ACTIVITY = Below are records; work out how many of their lines contain "assert" and give only that number.

____

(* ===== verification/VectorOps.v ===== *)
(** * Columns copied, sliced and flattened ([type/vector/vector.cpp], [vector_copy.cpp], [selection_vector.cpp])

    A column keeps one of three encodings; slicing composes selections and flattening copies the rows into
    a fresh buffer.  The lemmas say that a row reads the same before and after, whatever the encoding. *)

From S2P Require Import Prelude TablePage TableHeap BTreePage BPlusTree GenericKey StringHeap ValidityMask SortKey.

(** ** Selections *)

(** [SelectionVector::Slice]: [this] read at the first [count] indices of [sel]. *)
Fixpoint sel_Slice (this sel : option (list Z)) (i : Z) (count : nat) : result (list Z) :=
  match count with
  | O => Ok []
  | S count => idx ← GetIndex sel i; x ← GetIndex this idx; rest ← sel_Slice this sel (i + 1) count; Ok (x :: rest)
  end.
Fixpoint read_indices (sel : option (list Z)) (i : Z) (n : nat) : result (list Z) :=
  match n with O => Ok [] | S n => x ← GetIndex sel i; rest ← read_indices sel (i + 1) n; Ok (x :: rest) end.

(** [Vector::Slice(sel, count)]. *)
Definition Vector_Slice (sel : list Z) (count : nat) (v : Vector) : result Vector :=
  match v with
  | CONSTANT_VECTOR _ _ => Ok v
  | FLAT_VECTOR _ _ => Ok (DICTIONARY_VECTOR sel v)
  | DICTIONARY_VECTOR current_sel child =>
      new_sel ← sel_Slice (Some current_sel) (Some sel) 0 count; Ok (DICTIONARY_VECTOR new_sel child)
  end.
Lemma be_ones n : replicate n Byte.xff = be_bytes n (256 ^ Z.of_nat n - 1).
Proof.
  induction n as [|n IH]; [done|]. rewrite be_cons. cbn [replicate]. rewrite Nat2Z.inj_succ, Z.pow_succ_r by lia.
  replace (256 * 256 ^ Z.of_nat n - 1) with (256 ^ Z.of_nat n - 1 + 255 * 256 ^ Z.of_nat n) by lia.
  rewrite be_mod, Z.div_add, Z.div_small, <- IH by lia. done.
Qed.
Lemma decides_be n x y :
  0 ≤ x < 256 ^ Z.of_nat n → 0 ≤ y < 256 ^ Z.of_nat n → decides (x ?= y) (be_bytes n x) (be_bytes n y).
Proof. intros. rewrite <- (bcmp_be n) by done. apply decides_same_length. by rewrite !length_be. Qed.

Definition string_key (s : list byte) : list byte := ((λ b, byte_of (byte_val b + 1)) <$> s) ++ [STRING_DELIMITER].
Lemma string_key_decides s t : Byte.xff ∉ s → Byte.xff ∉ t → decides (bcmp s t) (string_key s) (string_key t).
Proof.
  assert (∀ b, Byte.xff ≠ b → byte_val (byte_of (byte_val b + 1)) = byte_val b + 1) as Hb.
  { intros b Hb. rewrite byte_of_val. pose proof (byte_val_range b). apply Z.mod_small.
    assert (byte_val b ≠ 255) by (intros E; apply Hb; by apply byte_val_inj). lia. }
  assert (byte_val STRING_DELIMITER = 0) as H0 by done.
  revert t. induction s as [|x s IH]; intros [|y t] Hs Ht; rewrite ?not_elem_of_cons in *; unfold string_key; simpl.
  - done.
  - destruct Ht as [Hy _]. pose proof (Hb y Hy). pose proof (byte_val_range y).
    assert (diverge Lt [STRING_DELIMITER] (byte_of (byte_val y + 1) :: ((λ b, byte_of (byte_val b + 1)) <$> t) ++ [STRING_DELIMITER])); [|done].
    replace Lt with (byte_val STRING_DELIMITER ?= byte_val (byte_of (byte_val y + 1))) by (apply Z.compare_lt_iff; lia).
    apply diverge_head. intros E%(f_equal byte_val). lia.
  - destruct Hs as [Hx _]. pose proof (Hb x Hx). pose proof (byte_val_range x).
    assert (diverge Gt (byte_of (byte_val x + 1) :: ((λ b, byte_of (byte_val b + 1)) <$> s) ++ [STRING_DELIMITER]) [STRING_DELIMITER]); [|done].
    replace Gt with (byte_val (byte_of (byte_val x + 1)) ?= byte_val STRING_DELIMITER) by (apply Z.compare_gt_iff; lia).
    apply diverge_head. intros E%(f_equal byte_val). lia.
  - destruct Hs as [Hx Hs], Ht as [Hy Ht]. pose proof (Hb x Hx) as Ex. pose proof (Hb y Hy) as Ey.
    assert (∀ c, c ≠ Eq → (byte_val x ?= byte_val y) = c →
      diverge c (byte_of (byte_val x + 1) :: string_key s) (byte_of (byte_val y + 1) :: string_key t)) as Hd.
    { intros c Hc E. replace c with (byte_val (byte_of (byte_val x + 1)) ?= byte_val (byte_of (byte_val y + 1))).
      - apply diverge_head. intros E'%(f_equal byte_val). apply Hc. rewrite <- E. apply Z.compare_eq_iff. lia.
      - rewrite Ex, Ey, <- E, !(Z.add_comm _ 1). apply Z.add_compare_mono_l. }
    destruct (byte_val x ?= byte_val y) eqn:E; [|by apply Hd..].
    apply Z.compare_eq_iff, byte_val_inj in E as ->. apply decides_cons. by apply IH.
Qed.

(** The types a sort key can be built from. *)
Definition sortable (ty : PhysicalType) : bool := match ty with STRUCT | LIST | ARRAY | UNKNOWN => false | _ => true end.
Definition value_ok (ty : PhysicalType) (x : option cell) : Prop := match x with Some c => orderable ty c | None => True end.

____

RESPONSE TO THIS TASK = 6